=== Begin Enclosure ===

(* ===== verification/GatewayModels.v ===== *)
(** * Gateway commands and events ([domain/broker/commands.py],
    [domain/broker/events.py], the table [gateway_commands])

    The two envelopes and their constructors, the statuses of a stored command,
    the row of [gateway_commands], and the predicate that separates order
    commands from the others.  A payload is the JSON object the constructor
    normalised; the store keeps its canonical text, which determines it. *)
From S2P Require Import Prelude PyFloat BrokerUtils.
Local Open Scope Z_scope.

Definition payload : Type := list (string * json).

(** ** The envelope *)

Record GatewayCommand := {
  command_type : string;
  source : string;
  payload_of : payload;
  command_id : string;
  ts : Z;
  idempotency_key : option string
}.

(** [CommandEnvelope.__post_init__]; the payload and the timestamp come
    normalised. *)
Definition GatewayCommand_post_init (c : GatewayCommand) : res GatewayCommand :=
  let* cid := require_non_empty (command_id c) "command_id" in
  let* ctype := require_non_empty (command_type c) "command_type" in
  let* src := require_non_empty (source c) "source" in
  let* key :=
    match idempotency_key c with
    | None => Ok None
    | Some k => let* s := require_non_empty k "idempotency_key" in Ok (Some s)
    end in
  Ok {| command_type := ctype; source := src; payload_of := payload_of c;
        command_id := cid; ts := ts c; idempotency_key := key |}.

(** What the gateway reports. *)
Record GatewayEvent := {
  ge_event_type : string;
  ge_payload : payload;
  ge_event_id : string;
  ge_source : string;
  ge_ts : Z;
  ge_command_id : option string;
  ge_idempotency_key : option string
}.

Definition opt_non_empty (v : option string) (field_name : string) : res (option string) :=
  match v with
  | None => Ok None
  | Some k => let* s := require_non_empty k field_name in Ok (Some s)
  end.

(** [EventEnvelope.__post_init__]; the payload and the timestamp come
    normalised. *)
Definition GatewayEvent_post_init (e : GatewayEvent) : res GatewayEvent :=
  let* eid := require_non_empty (ge_event_id e) "event_id" in
  let* etype := require_non_empty (ge_event_type e) "event_type" in
  let* src := require_non_empty (ge_source e) "source" in
  let* cid := opt_non_empty (ge_command_id e) "command_id" in
  let* key := opt_non_empty (ge_idempotency_key e) "idempotency_key" in
  Ok {| ge_event_type := etype; ge_payload := ge_payload e; ge_event_id := eid; ge_source := src;
        ge_ts := ge_ts e; ge_command_id := cid; ge_idempotency_key := key |}.

(** ** Statuses *)

Module GatewayCommandStatus.
Inductive t :=
| QUEUED | DISPATCHED | CLAIMED | GATEWAY_STARTED | PRE_ACK_RECORDED | BROKER_ACCEPTED
| CHEJAN_CONFIRMED | UNCONFIRMED | ACKED | REJECTED | FAILED | EXPIRED | CANCELLED.

#[export] Instance t_eq_dec : EqDecision t.
Proof. solve_decision. Defined.
End GatewayCommandStatus.
#[export] Instance gateway_status_eq_dec : EqDecision GatewayCommandStatus.t :=
  GatewayCommandStatus.t_eq_dec.

(** ** The table *)

(** A row of [gateway_commands], keyed by its command id. *)
Record command_row := {
  gc_command_id : string;
  gc_command_type : string;
  gc_source : string;
  gc_status : GatewayCommandStatus.t;
  gc_idempotency_key : option string;
  gc_payload : payload;
  gc_created_at : Z;
  gc_available_at : option Z;
  gc_dispatched_at : option Z;
  gc_completed_at : option Z;
  gc_expires_at : option Z;
  gc_attempts : Z;
  gc_last_error : option string
}.

Definition set_status (st : GatewayCommandStatus.t) (r : command_row) : command_row :=
  {| gc_command_id := gc_command_id r; gc_command_type := gc_command_type r;
     gc_source := gc_source r; gc_status := st;
     gc_idempotency_key := gc_idempotency_key r; gc_payload := gc_payload r;
     gc_created_at := gc_created_at r; gc_available_at := gc_available_at r;
     gc_dispatched_at := gc_dispatched_at r; gc_completed_at := gc_completed_at r;
     gc_expires_at := gc_expires_at r; gc_attempts := gc_attempts r;
     gc_last_error := gc_last_error r |}.

Definition set_completed (at' : option Z) (err : option string) (r : command_row)
    : command_row :=
  {| gc_command_id := gc_command_id r; gc_command_type := gc_command_type r;
     gc_source := gc_source r; gc_status := gc_status r;
     gc_idempotency_key := gc_idempotency_key r; gc_payload := gc_payload r;
     gc_created_at := gc_created_at r; gc_available_at := gc_available_at r;
     gc_dispatched_at := gc_dispatched_at r; gc_completed_at := at';
     gc_expires_at := gc_expires_at r; gc_attempts := gc_attempts r;
     gc_last_error := err |}.

Definition set_available (at' : option Z) (r : command_row) : command_row :=
  {| gc_command_id := gc_command_id r; gc_command_type := gc_command_type r;
     gc_source := gc_source r; gc_status := gc_status r;
     gc_idempotency_key := gc_idempotency_key r; gc_payload := gc_payload r;
     gc_created_at := gc_created_at r; gc_available_at := at';
     gc_dispatched_at := gc_dispatched_at r; gc_completed_at := gc_completed_at r;
     gc_expires_at := gc_expires_at r; gc_attempts := gc_attempts r;
     gc_last_error := gc_last_error r |}.

Definition set_dispatched (at' : Z) (r : command_row) : command_row :=
  {| gc_command_id := gc_command_id r; gc_command_type := gc_command_type r;
     gc_source := gc_source r; gc_status := gc_status r;
     gc_idempotency_key := gc_idempotency_key r; gc_payload := gc_payload r;
     gc_created_at := gc_created_at r; gc_available_at := gc_available_at r;
     gc_dispatched_at := Some at'; gc_completed_at := gc_completed_at r;
     gc_expires_at := gc_expires_at r; gc_attempts := gc_attempts r + 1;
     gc_last_error := gc_last_error r |}.

Definition ORDER_COMMAND_TYPES : list string := ["send_order"; "cancel_order"].

(** [is_order_command_type] of a text. *)
Definition is_order_command_type (ctype : string) : bool :=
  mem (py_lower (py_strip ctype)) ORDER_COMMAND_TYPES.

(** [command_type IN ('send_order', 'cancel_order')], as SQL compares it. *)
Definition sql_order_type (ctype : string) : bool := mem ctype ORDER_COMMAND_TYPES.

Lemma sql_order_type_is_order ctype :
  sql_order_type ctype = true -> is_order_command_type ctype = true.
Proof.
  unfold sql_order_type. rewrite mem_spec. intros H.
  repeat (apply elem_of_cons in H as [->|H]; [reflexivity|]). by apply not_elem_of_nil in H.
Qed.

=== End Enclosure ===

▶ _Exercise brief_: Word for word, repeat the records above.

▶ _Exercise response_:
(* ===== verification/GatewayModels.v ===== *)
(** * Gateway commands and events ([domain/broker/commands.py],
    [domain/broker/events.py], the table [gateway_commands])

    The two envelopes and their constructors, the statuses of a stored command,
    the row of [gateway_commands], and the predicate that separates order
    commands from the others.  A payload is the JSON object the constructor
    normalised; the store keeps its canonical text, which determines it. *)
From S2P Require Import Prelude PyFloat BrokerUtils.
Local Open Scope Z_scope.

Definition payload : Type := list (string * json).

(** ** The envelope *)

Record GatewayCommand := {
  command_type : string;
  source : string;
  payload_of : payload;
  command_id : string;
  ts : Z;
  idempotency_key : option string
}.

(** [CommandEnvelope.__post_init__]; the payload and the timestamp come
    normalised. *)
Definition GatewayCommand_post_init (c : GatewayCommand) : res GatewayCommand :=
  let* cid := require_non_empty (command_id c) "command_id" in
  let* ctype := require_non_empty (command_type c) "command_type" in
  let* src := require_non_empty (source c) "source" in
  let* key :=
    match idempotency_key c with
    | None => Ok None
    | Some k => let* s := require_non_empty k "idempotency_key" in Ok (Some s)
    end in
  Ok {| command_type := ctype; source := src; payload_of := payload_of c;
        command_id := cid; ts := ts c; idempotency_key := key |}.

(** What the gateway reports. *)
Record GatewayEvent := {
  ge_event_type : string;
  ge_payload : payload;
  ge_event_id : string;
  ge_source : string;
  ge_ts : Z;
  ge_command_id : option string;
  ge_idempotency_key : option string
}.

Definition opt_non_empty (v : option string) (field_name : string) : res (option string) :=
  match v with
  | None => Ok None
  | Some k => let* s := require_non_empty k field_name in Ok (Some s)
  end.

(** [EventEnvelope.__post_init__]; the payload and the timestamp come
    normalised. *)
Definition GatewayEvent_post_init (e : GatewayEvent) : res GatewayEvent :=
  let* eid := require_non_empty (ge_event_id e) "event_id" in
  let* etype := require_non_empty (ge_event_type e) "event_type" in
  let* src := require_non_empty (ge_source e) "source" in
  let* cid := opt_non_empty (ge_command_id e) "command_id" in
  let* key := opt_non_empty (ge_idempotency_key e) "idempotency_key" in
  Ok {| ge_event_type := etype; ge_payload := ge_payload e; ge_event_id := eid; ge_source := src;
        ge_ts := ge_ts e; ge_command_id := cid; ge_idempotency_key := key |}.

(** ** Statuses *)

Module GatewayCommandStatus.
Inductive t :=
| QUEUED | DISPATCHED | CLAIMED | GATEWAY_STARTED | PRE_ACK_RECORDED | BROKER_ACCEPTED
| CHEJAN_CONFIRMED | UNCONFIRMED | ACKED | REJECTED | FAILED | EXPIRED | CANCELLED.

#[export] Instance t_eq_dec : EqDecision t.
Proof. solve_decision. Defined.
End GatewayCommandStatus.
#[export] Instance gateway_status_eq_dec : EqDecision GatewayCommandStatus.t :=
  GatewayCommandStatus.t_eq_dec.

(** ** The table *)

(** A row of [gateway_commands], keyed by its command id. *)
Record command_row := {
  gc_command_id : string;
  gc_command_type : string;
  gc_source : string;
  gc_status : GatewayCommandStatus.t;
  gc_idempotency_key : option string;
  gc_payload : payload;
  gc_created_at : Z;
  gc_available_at : option Z;
  gc_dispatched_at : option Z;
  gc_completed_at : option Z;
  gc_expires_at : option Z;
  gc_attempts : Z;
  gc_last_error : option string
}.

Definition set_status (st : GatewayCommandStatus.t) (r : command_row) : command_row :=
  {| gc_command_id := gc_command_id r; gc_command_type := gc_command_type r;
     gc_source := gc_source r; gc_status := st;
     gc_idempotency_key := gc_idempotency_key r; gc_payload := gc_payload r;
     gc_created_at := gc_created_at r; gc_available_at := gc_available_at r;
     gc_dispatched_at := gc_dispatched_at r; gc_completed_at := gc_completed_at r;
     gc_expires_at := gc_expires_at r; gc_attempts := gc_attempts r;
     gc_last_error := gc_last_error r |}.

Definition set_completed (at' : option Z) (err : option string) (r : command_row)
    : command_row :=
  {| gc_command_id := gc_command_id r; gc_command_type := gc_command_type r;
     gc_source := gc_source r; gc_status := gc_status r;
     gc_idempotency_key := gc_idempotency_key r; gc_payload := gc_payload r;
     gc_created_at := gc_created_at r; gc_available_at := gc_available_at r;
     gc_dispatched_at := gc_dispatched_at r; gc_completed_at := at';
     gc_expires_at := gc_expires_at r; gc_attempts := gc_attempts r;
     gc_last_error := err |}.

Definition set_available (at' : option Z) (r : command_row) : command_row :=
  {| gc_command_id := gc_command_id r; gc_command_type := gc_command_type r;
     gc_source := gc_source r; gc_status := gc_status r;
     gc_idempotency_key := gc_idempotency_key r; gc_payload := gc_payload r;
     gc_created_at := gc_created_at r; gc_available_at := at';
     gc_dispatched_at := gc_dispatched_at r; gc_completed_at := gc_completed_at r;
     gc_expires_at := gc_expires_at r; gc_attempts := gc_attempts r;
     gc_last_error := gc_last_error r |}.

Definition set_dispatched (at' : Z) (r : command_row) : command_row :=
  {| gc_command_id := gc_command_id r; gc_command_type := gc_command_type r;
     gc_source := gc_source r; gc_status := gc_status r;
     gc_idempotency_key := gc_idempotency_key r; gc_payload := gc_payload r;
     gc_created_at := gc_created_at r; gc_available_at := gc_available_at r;
     gc_dispatched_at := Some at'; gc_completed_at := gc_completed_at r;
     gc_expires_at := gc_expires_at r; gc_attempts := gc_attempts r + 1;
     gc_last_error := gc_last_error r |}.

Definition ORDER_COMMAND_TYPES : list string := ["send_order"; "cancel_order"].

(** [is_order_command_type] of a text. *)
Definition is_order_command_type (ctype : string) : bool :=
  mem (py_lower (py_strip ctype)) ORDER_COMMAND_TYPES.

(** [command_type IN ('send_order', 'cancel_order')], as SQL compares it. *)
Definition sql_order_type (ctype : string) : bool := mem ctype ORDER_COMMAND_TYPES.

Lemma sql_order_type_is_order ctype :
  sql_order_type ctype = true -> is_order_command_type ctype = true.
Proof.
  unfold sql_order_type. rewrite mem_spec. intros H.
  repeat (apply elem_of_cons in H as [->|H]; [reflexivity|]). by apply not_elem_of_nil in H.
Qed.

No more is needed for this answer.